“That is cruel,” Her Serenity observed.

“I crave Your Grace’s pardon,” I disagreed; “it is true: that is all.”

“Truth never masquerades in the domino of drollity.”

“Thy reproof, O Queen, is deserved. Would that I were Boswell to preserve in the amber of biography the gems which fall from the lips of a Doctress Johnson.”

“Scribe, know you not that a woman would rather you praised her face than her mind, and her bonnet rather than her ‘blue stockings’? Why write what you don’t believe?”

“Had my eyes been gladdened by the sight of your charms, fair Queen,” I boldly asserted, “I should have thrown off the fetters of prose and soared to the Mount of Parnassus, there to coronate you in verse with feet iambic.”

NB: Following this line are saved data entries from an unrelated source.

(* ===== verification/Ingest.v ===== *)
(** * Entry points and wire ingest

    The publishing methods of [MykoServerContext] in [core/src/server/context.rs] and its
    ingest of wire events, immediate or buffered per entity type.  The thread that flushes a
    buffer after its time window is the operation [flush_buffered_events_for_type], run at
    some later point; [bi_flush_scheduled] says that one is pending.  A poisoned lock is not
    modelled.  [fuel] and [steps] are those of [submit_mutation_mode]. *)

From stdpp Require Import base strings numbers option countable gmap sets list.
From S2P Require Import Prelude Order GraphTypes EdgeIds GraphIndex GraphQuery GraphPreflight GraphWatch ServerTypes Relationship Pipeline.

Section ingest.
Context {P CB J : Type} (env : Env P J) (fuel steps : nat).
Abbreviation M := (M P CB J).
Implicit Types (item : Item P) (items : list (Item P)) (s : Ctx P CB J).

(** ** Typed and dynamic publishing *)

Definition set_dyn_with_origin item (origin : Origin) : M unit := submit_mutation env fuel steps [item] SET origin.
Definition set_dyn item : M unit := set_dyn_with_origin item Local.
Definition set_transient item : M unit := set_dyn_with_origin item Transient.
Definition del_dyn_with_origin item (origin : Origin) : M unit := submit_mutation env fuel steps [item] DEL origin.
Definition del_dyn item : M unit := del_dyn_with_origin item Local.
Definition set_batch_any items : M unit := submit_mutation env fuel steps items SET Local.
Definition del_batch_any items : M unit := submit_mutation env fuel steps items DEL Local.

Definition replace_batch_any (upserts deletes : list (Item P)) : M unit :=
  _ ← submit_replace_mutation_inner env fuel steps upserts deletes Local None; mret ().
Definition replace_batch_any_if_graph_generation (upserts deletes : list (Item P)) (expected : Z) : M bool :=
  submit_replace_mutation_inner env fuel steps upserts deletes Local (Some expected).

(** Deletion by type and id, which goes neither through the graph nor through the
    relationships. *)
Definition del_by_id_with_origin (entity_type id : string) (origin : Origin) : M unit :=
  s ← get;
  let existing := lookup_item (ctx_registry s) entity_type id in
  _ ← modify (λ s, set_registry (store_remove (ctx_registry s) entity_type id) s);
  _ ← modify (λ s, set_search (ctx_search s ++ [RemoveEntity entity_type id]) s);
  if should_produce origin
  then match existing with Some item => produce_dyn env item DEL | None => mret () end
  else mret ().
Definition del_by_id (entity_type id : string) : M unit := del_by_id_with_origin entity_type id Local.

Definition set_causal_limits (limits : CausalLimits) : M unit := modify (set_limits limits).

(** ** Wire events *)

Definition parse_item (entity_type : string) (json : J) : option (Item P) :=
  parse ← env_item_parser env entity_type;
  parse json.

(** The parsed items of one change, in order. *)
Definition parsed (change : MEventType) (events : list (MEvent J)) : list (Item P) :=
  omap (λ event, if bool_decide (me_change_type event = change)
                 then parse_item (me_item_type event) (me_item event) else None) events.

Definition apply_event_batch_immediate (events : list (MEvent J)) : M Z :=
  match events with
  | [] => mret 0%Z
  | _ =>
      let set_items := parsed SET events in
      let del_items := parsed DEL events in
      let applied := sat_add (len set_items) (len del_items) in
      if bool_decide (applied = 0%Z) then mret 0%Z
      else
        _ ← submit_mutation_mode env fuel steps set_items SET Local Import;
        _ ← submit_mutation_mode env fuel steps del_items DEL Local Import;
        mret applied
  end.

Definition item_buffer_policy (entity_type : string) : IngestBufferPolicy :=
  default NoBuffer (env_buffer_policies env !! entity_type).

(** [should_schedule] is the returned flag; the thread it spawns runs the flush. *)
Definition enqueue_buffered_events (entity_type : string) (events : list (MEvent J)) : M bool := λ s,
  let buffer := default (mkBuffer [] false) (ctx_buffers s !! entity_type) in
  Some (set_buffers (<[entity_type := mkBuffer (bi_events buffer ++ events) true]> (ctx_buffers s)) s,
        Ok (negb (bi_flush_scheduled buffer))).

(** [buffered_by_type.entry(..).or_insert_with(..).1.push(event)] *)
Definition buffer_event (m : gmap string (Z * list (MEvent J))) (window_ms : Z) (event : MEvent J)
  : gmap string (Z * list (MEvent J)) :=
  let '(w, events) := default (window_ms, []) (m !! me_item_type event) in
  <[me_item_type event := (w, events ++ [event])]> m.

(** The immediate events, and the buffered ones by type. *)
Definition split_event (acc : list (MEvent J) * gmap string (Z * list (MEvent J))) (event : MEvent J)
  : list (MEvent J) * gmap string (Z * list (MEvent J)) :=
  match item_buffer_policy (me_item_type event) with
  | NoBuffer => (acc.1 ++ [event], acc.2)
  | TimeWindow window_ms => (acc.1, buffer_event acc.2 window_ms event)
  end.

Definition apply_event_batch (events : list (MEvent J)) : M Z :=
  match events with
  | [] => mret 0%Z
  | _ =>
      let '(immediate_events, buffered_by_type) := foldl split_event ([], ∅) events in
      accepted ← match immediate_events with [] => mret 0%Z | _ => apply_event_batch_immediate immediate_events end;
      fold_each (λ accepted (entry : string * (Z * list (MEvent J))),
        _ ← enqueue_buffered_events entry.1 entry.2.2;
        mret (sat_add accepted (len entry.2.2))) accepted (map_to_list buffered_by_type)
  end.

Definition apply_event (event : MEvent J) : M bool :=
  accepted ← apply_event_batch [event];
  mret (bool_decide (accepted = 1%Z)).

(** Errors of the flush are logged and swallowed. *)
Definition flush_buffered_events_for_type (entity_type : string) : M Z :=
  s ← get;
  match ctx_buffers s !! entity_type with
  | None => mret 0%Z
  | Some buffer =>
      _ ← modify (set_buffers (<[entity_type := mkBuffer [] false]> (ctx_buffers s)));
      match bi_events buffer with
      | [] => mret 0%Z
      | events =>
          result ← catch (apply_event_batch_immediate events);
          mret match result with Ok count => count | Err _ => 0%Z end
      end
  end.
End ingest.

“Perhaps the feet might limp—I mean they would, of course, be limpidly lyrical. But my poet laureate, don’t metrically measure My Majesty. Cork the rhythmic bottle and all shall be forgiven. And now you may tell me your mission.”

“I’ve come to interview you,” I blurted out, instinctively putting my hand on my vest pocket, in which was a bottle of aromatic spirits of ammonia. But Her Grace has a spirit of her own and needed none of mine. There was no evidence of vertigo.

“Don’t be alarmed,” I hastened to say. It was a needless assurance, but according to all precedent, I was expected to make the observation. “I wrote the interview before I came down here to see you, and it is now in type with a turn rule at the end for fear it should not measure up to expectations. This call is a mere matter of form.”